[Exercise brief] Beginning with the first line and ending with the one containing "decrement of the", copy the lines of the listing below exactly; omit everything else.
::::
(** * libac: the circular queue of [ac_cqueue.c] and the list of
    [ac_slist.c]

    A shallow embedding of [ac_cqueue_new], [ac_cqueue_push],
    [ac_cqueue_pop], [ac_cqueue_foreach], [ac_cqueue_is_empty],
    [ac_cqueue_nr_items] and [ac_cqueue_destroy], and of the functions of
    [ac_slist.c], followed by the properties of the queue that the
    specification states and by further properties of the queue and of
    the list.

    Conventions of the embedding:
    - a [void *] is its address, a [Z]; [NULL] is [0];
    - a [size_t] is a [Z] in [0 .. SIZE_MAX] (64 bits); every increment and
      decrement of the source goes through [to_size_t], its wrap-around;
    - the slot array [cqueue->queue] is a [list ptr]; reading or writing
      outside of it is undefined behaviour in C: here a read gives [NULL]
      and a write changes nothing; what is proved of the queues whose
      array has [size] slots only relies on accesses that are in range;
    - [malloc] and [realloc] are given the byte count that the source
      computes, in [size_t]: the array they return has the slots that fit
      in that many bytes; either may return [NULL], which [ac_cqueue_push]
      tests and [ac_cqueue_new] does not; the contents of the memory they
      hand out are indeterminate: they are an argument ([nat -> ptr], the
      value found at each offset of the new memory);
    - [free_item] is code of the caller: a call of it is recorded, with its
      argument, in the trace that each operation returns. *)

From Stdlib Require Import ZArith Lia Bool.
From stdpp Require Import base list gmap.

Local Open Scope Z_scope.

(** ** Machine values *)

Definition ptr : Type := Z.
Definition NULL : ptr := 0.

Definition SIZE_MAX : Z := 18446744073709551615.

Definition to_size_t (z : Z) : Z := z mod (SIZE_MAX + 1).

Definition is_size_t (z : Z) : Prop := 0 <= z <= SIZE_MAX.

Definition AC_CQUEUE_ALLOC_CHUNK_SZ : Z := 16.

Inductive errno : Type := EINVAL.

(** [sizeof(void * )], for the 64-bit [size_t] above. *)
Definition sizeof_ptr : Z := 8.

(** The result of running a piece of code: a value, undefined behaviour
    (an access through [NULL] or to memory that is not allocated, a call
    through a null function pointer), or not enough fuel. *)
Inductive outcome (A : Type) : Type :=
  | Ok (a : A)
  | Fault
  | OutOfFuel.

Arguments Ok {A} a.
Arguments Fault {A}.
Arguments OutOfFuel {A}.

(** The function stored in [cqueue->free_item]: the static
    [null_free_item] of the file, or the function the caller gave. *)
Inductive free_fn : Type :=
  | null_free_item
  | caller_free_item (addr : ptr).

(** One call [f(arg)] of a release function. *)
Record call : Type := Call { callee : free_fn; arg : ptr }.

(** ** Memory *)

(** [queue[i]] *)
Definition load (q : list ptr) (i : Z) : ptr := default NULL (q !! Z.to_nat i).

(** [queue[i] = v] *)
Definition store (q : list ptr) (i : Z) (v : ptr) : list ptr :=
  <[Z.to_nat i := v]> q.

(** [n] new slots of indeterminate contents: [heap] gives the value found
    in each. *)
Definition fresh_slots (heap : nat -> ptr) (n : Z) : list ptr :=
  heap <$> seq 0 (Z.to_nat n).

(** [malloc(bytes)] for the slot array: [None] when it returns [NULL];
    otherwise the slots that fit in [bytes] bytes, of indeterminate
    contents. *)
Definition malloc (mem : option (nat -> ptr)) (bytes : Z)
    : option (list ptr) :=
  match mem with
  | None => None
  | Some heap => Some (fresh_slots heap (bytes / sizeof_ptr))
  end.

(** [memset(q, 0, bytes)], [bytes] being the byte count that was given to
    [malloc] for [q]: over the whole array. *)
Definition memset0 (q : list ptr) : list ptr := replicate (length q) NULL.

(** [realloc(q, bytes)]: [None] when it returns [NULL]; otherwise an array
    of the slots that fit in [bytes] bytes: the old slots, in place or
    copied, as many of them as fit, followed by the new ones, of
    indeterminate contents. *)
Definition realloc (mem : option (nat -> ptr)) (q : list ptr) (bytes : Z)
    : option (list ptr) :=
  match mem with
  | None => None
  | Some heap =>
      let n := bytes / sizeof_ptr in
      Some (take (Z.to_nat n) q ++ fresh_slots heap (n - Z.of_nat (length q)))
  end.

(** ** The queue *)

(** Modelled from the spec: [struct ac_cqueue_t] is declared in
    [include/libac.h], which is not among the sources; these are the fields
    that [ac_cqueue.c] reads and writes, the indices and counts being
    [size_t] as the loop counters they are compared with. *)
Record ac_cqueue_t : Type := mk_cqueue {
  queue : list ptr;
  front : Z;
  rear : Z;
  count : Z;
  size : Z;
  dyn_size : bool;
  overwrite : bool;
  free_item : free_fn
}.

Definition set_queue (cq : ac_cqueue_t) (q : list ptr) : ac_cqueue_t :=
  mk_cqueue q (front cq) (rear cq) (count cq) (size cq)
            (dyn_size cq) (overwrite cq) (free_item cq).

Definition set_front (cq : ac_cqueue_t) (v : Z) : ac_cqueue_t :=
  mk_cqueue (queue cq) v (rear cq) (count cq) (size cq)
            (dyn_size cq) (overwrite cq) (free_item cq).

Definition set_rear (cq : ac_cqueue_t) (v : Z) : ac_cqueue_t :=
  mk_cqueue (queue cq) (front cq) v (count cq) (size cq)
            (dyn_size cq) (overwrite cq) (free_item cq).

Definition set_count (cq : ac_cqueue_t) (v : Z) : ac_cqueue_t :=
  mk_cqueue (queue cq) (front cq) (rear cq) v (size cq)
            (dyn_size cq) (overwrite cq) (free_item cq).

Definition set_size (cq : ac_cqueue_t) (v : Z) : ac_cqueue_t :=
  mk_cqueue (queue cq) (front cq) (rear cq) (count cq) v
            (dyn_size cq) (overwrite cq) (free_item cq).

(** [cqueue->free_item(p)] *)
Definition call_free (cq : ac_cqueue_t) (p : ptr) : call :=
  Call (free_item cq) p.

(** ** ac_cqueue_new *)

Section Construct.

(** The flag bit [AC_CQUEUE_OVERWRITE] is a macro of [include/libac.h],
    which is not among the sources: it is a parameter. *)
Variable AC_CQUEUE_OVERWRITE : Z.

(** [Ok (inl EINVAL)] stands for the [NULL] result with [errno = EINVAL],
    [Ok (inr cq)] for the queue returned, [Fault] for undefined behaviour.
    [fn] is the [free_item] argument, a function pointer ([NULL] for none).
    [obj] tells whether [malloc(sizeof(struct ac_cqueue_t))] succeeds: its
    result is not tested, and when it is [NULL] the assignment to
    [cqueue->size] goes through [NULL]. [mem] is what the [malloc] of the
    slot array does; the byte count [cqueue->size * sizeof(void * )] is
    computed in [size_t]. Its result is not tested either: when it is
    [NULL], [memset] is called on [NULL] in overwrite mode, and otherwise
    the queue is returned with [cqueue->queue == NULL], an array without a
    slot. *)
Definition ac_cqueue_new (obj : bool) (mem : option (nat -> ptr)) (size : Z)
    (fn : ptr) (flags : Z) : outcome (errno + ac_cqueue_t) :=
  if negb (Z.land flags (Z.lnot AC_CQUEUE_OVERWRITE) =? 0) then Ok (inl EINVAL)
  else if negb obj then Fault
  else
    let sz := if size =? 0 then AC_CQUEUE_ALLOC_CHUNK_SZ else size in
    let dyn := if size =? 0 then true else false in
    let q := malloc mem (to_size_t (sz * sizeof_ptr)) in
    let ow := if Z.land flags AC_CQUEUE_OVERWRITE =? 0 then false else true in
    let f := if fn =? NULL then null_free_item else caller_free_item fn in
    match q with
    | None => if ow then Fault else Ok (inr (mk_cqueue [] 0 0 0 sz dyn ow f))
    | Some q =>
        let q := if ow then memset0 q else q in
        Ok (inr (mk_cqueue q 0 0 0 sz dyn ow f))
    end.

End Construct.
(** * merger.py: stitching a grid of tile images back into one image

    A shallow embedding of [src/merger.py].  The core of the program is
    [group_images] (sort the tile paths and cut them into row groups),
    [pad_image] (pad one tile to the target size of its row) and [merge]
    (reconcile the sizes, pad, stack horizontally then vertically), plus the
    name derivation done in [main]; around it, the command line:
    [check_image_file], [check_for_files], [parse_args] and the loop of
    [main].

    Python raises exceptions; here every fallible step returns a [result].
    Python integers are [Z]; list indexing follows Python (negative indices
    count from the end, anything else out of range raises [IndexError]).
    Strings are the [string]s of the standard library, a character standing
    for a code point below 256; the natural sort is modelled as it is on
    ASCII names. *)

From Stdlib Require Import ZArith Lia Bool Ascii String List Sorted.
From stdpp Require Import base tactics option list strings.
Import ListNotations.

Open Scope string_scope.
Open Scope list_scope.
Open Scope Z_scope.

(** ** Exceptions and the error monad *)

(** Where a [ValueError] comes from: [int()] on a bad literal, [Image.new]
    refusing a negative size (reached through [ImageOps.expand]), and numpy's
    concatenation behind [np.hstack] and [np.vstack]. *)
Inductive raiser := by_int | by_new | by_hstack | by_vstack.

Inductive exn :=
| IndexError
| ValueError (r : raiser)
| OSError.

Inductive result (A : Type) :=
| Ok (a : A)
| Raise (e : exn).
Arguments Ok {A} a.
Arguments Raise {A} e.

#[global] Instance result_ret : MRet result := fun A a => Ok a.
#[global] Instance result_bind : MBind result := fun A B k m =>
  match m with
  | Ok a => k a
  | Raise e => Raise e
  end.

Definition raises {A} (m : result A) : Prop :=
  match m with Ok _ => False | Raise _ => True end.

(** [for x in l: state = step(state, x)] with exceptions. *)
Fixpoint foldM {A S} (step : S -> A -> result S) (l : list A) (s : S) : result S :=
  match l with
  | [] => Ok s
  | x :: l' => s' ← step s x; foldM step l' s'
  end.

(** A list comprehension [[f(x) for x in l]] with exceptions. *)
Fixpoint mapM {A B} (f : A -> result B) (l : list A) : result (list B) :=
  match l with
  | [] => Ok []
  | x :: l' => y ← f x; ys ← mapM f l'; Ok (y :: ys)
  end.
(* ===== verification/Samples.v ===== *)
(** * Concrete states

    Small databases on which the properties of the development are applied at
    a concrete input. *)

From S2P Require Import Prelude RunStateMachine Database.

(** A programmatic run on the SDK substrate of the workflow [wf]. *)
Definition sample_run (st : run_status) : run_row :=
  mk_run st 1%Z "wf" None None None (Some 0%Z) None 0%Z 0%Z None None (Some "sdk") (Some "programmatic")
    None None (Some "step-1").

Definition sample_runs (l : list (string * run_status)) : gmap string run_row :=
  list_to_map ((λ ks, (ks.1, sample_run ks.2)) <$> l).

(** A database with runs, one workflow and an empty inbox. *)
Definition sample_db (l : list (string * run_status)) : db :=
  mk_db (sample_runs l) {[ "wf" := "sprint" ]} None ∅ ∅ (Some ∅) [] [].

Definition sample_sys (l : list (string * run_status)) : sys := mk_sys (sample_db l) [] [] [].

(** An awaited pending approval of a run, created at [t]. *)
Definition sample_approval (runId : string) (t : instant) : approval_row :=
  mk_approval runId "Bash" "{}" "tool" a_pending t None None true.
(** ** The audit trail

    Replaying the deltas of an item's events gives the item's row, and the
    sequence numbers of an entity are 1, 2, 3, ... *)

Definition apply_deltas (f : string) (acc : option field_value) (l : list field_delta)
    : option field_value :=
  foldl (λ a δ, if decide (δ.(fd_field) = f) then Some δ.(fd_to) else a) acc l.

Definition replay (f : string) (l : list entity_event) : option field_value :=
  apply_deltas f None (flat_map e_changes l).

Definition item_events (d : db) (id : string) : list entity_event :=
  events_of ENTITY_EVENT_TYPE id d.(entity_events).

Record audited (d : db) : Prop := {
  audited_status id :
    replay "status" (item_events d id)
    = (λ v, VStr (review_status_string v.(v_status))) <$> items_of d !! id;
  audited_blocking id :
    replay "blocking" (item_events d id) = (λ v, VBool v.(v_blocking)) <$> items_of d !! id;
  audited_seq id : e_seq <$> item_events d id = seq 1 (length (item_events d id))
}.

Lemma replay_app f l e : replay f (l ++ [e]) = apply_deltas f (replay f l) e.(e_changes).
Proof.
  unfold replay, apply_deltas. by rewrite flat_map_app, foldl_app; simpl; rewrite app_nil_r.
Qed.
::::
[Result of this exercise]
(** * libac: the circular queue of [ac_cqueue.c] and the list of
    [ac_slist.c]

    A shallow embedding of [ac_cqueue_new], [ac_cqueue_push],
    [ac_cqueue_pop], [ac_cqueue_foreach], [ac_cqueue_is_empty],
    [ac_cqueue_nr_items] and [ac_cqueue_destroy], and of the functions of
    [ac_slist.c], followed by the properties of the queue that the
    specification states and by further properties of the queue and of
    the list.

    Conventions of the embedding:
    - a [void *] is its address, a [Z]; [NULL] is [0];
    - a [size_t] is a [Z] in [0 .. SIZE_MAX] (64 bits); every increment and
      decrement of the source goes through [to_size_t], its wrap-around;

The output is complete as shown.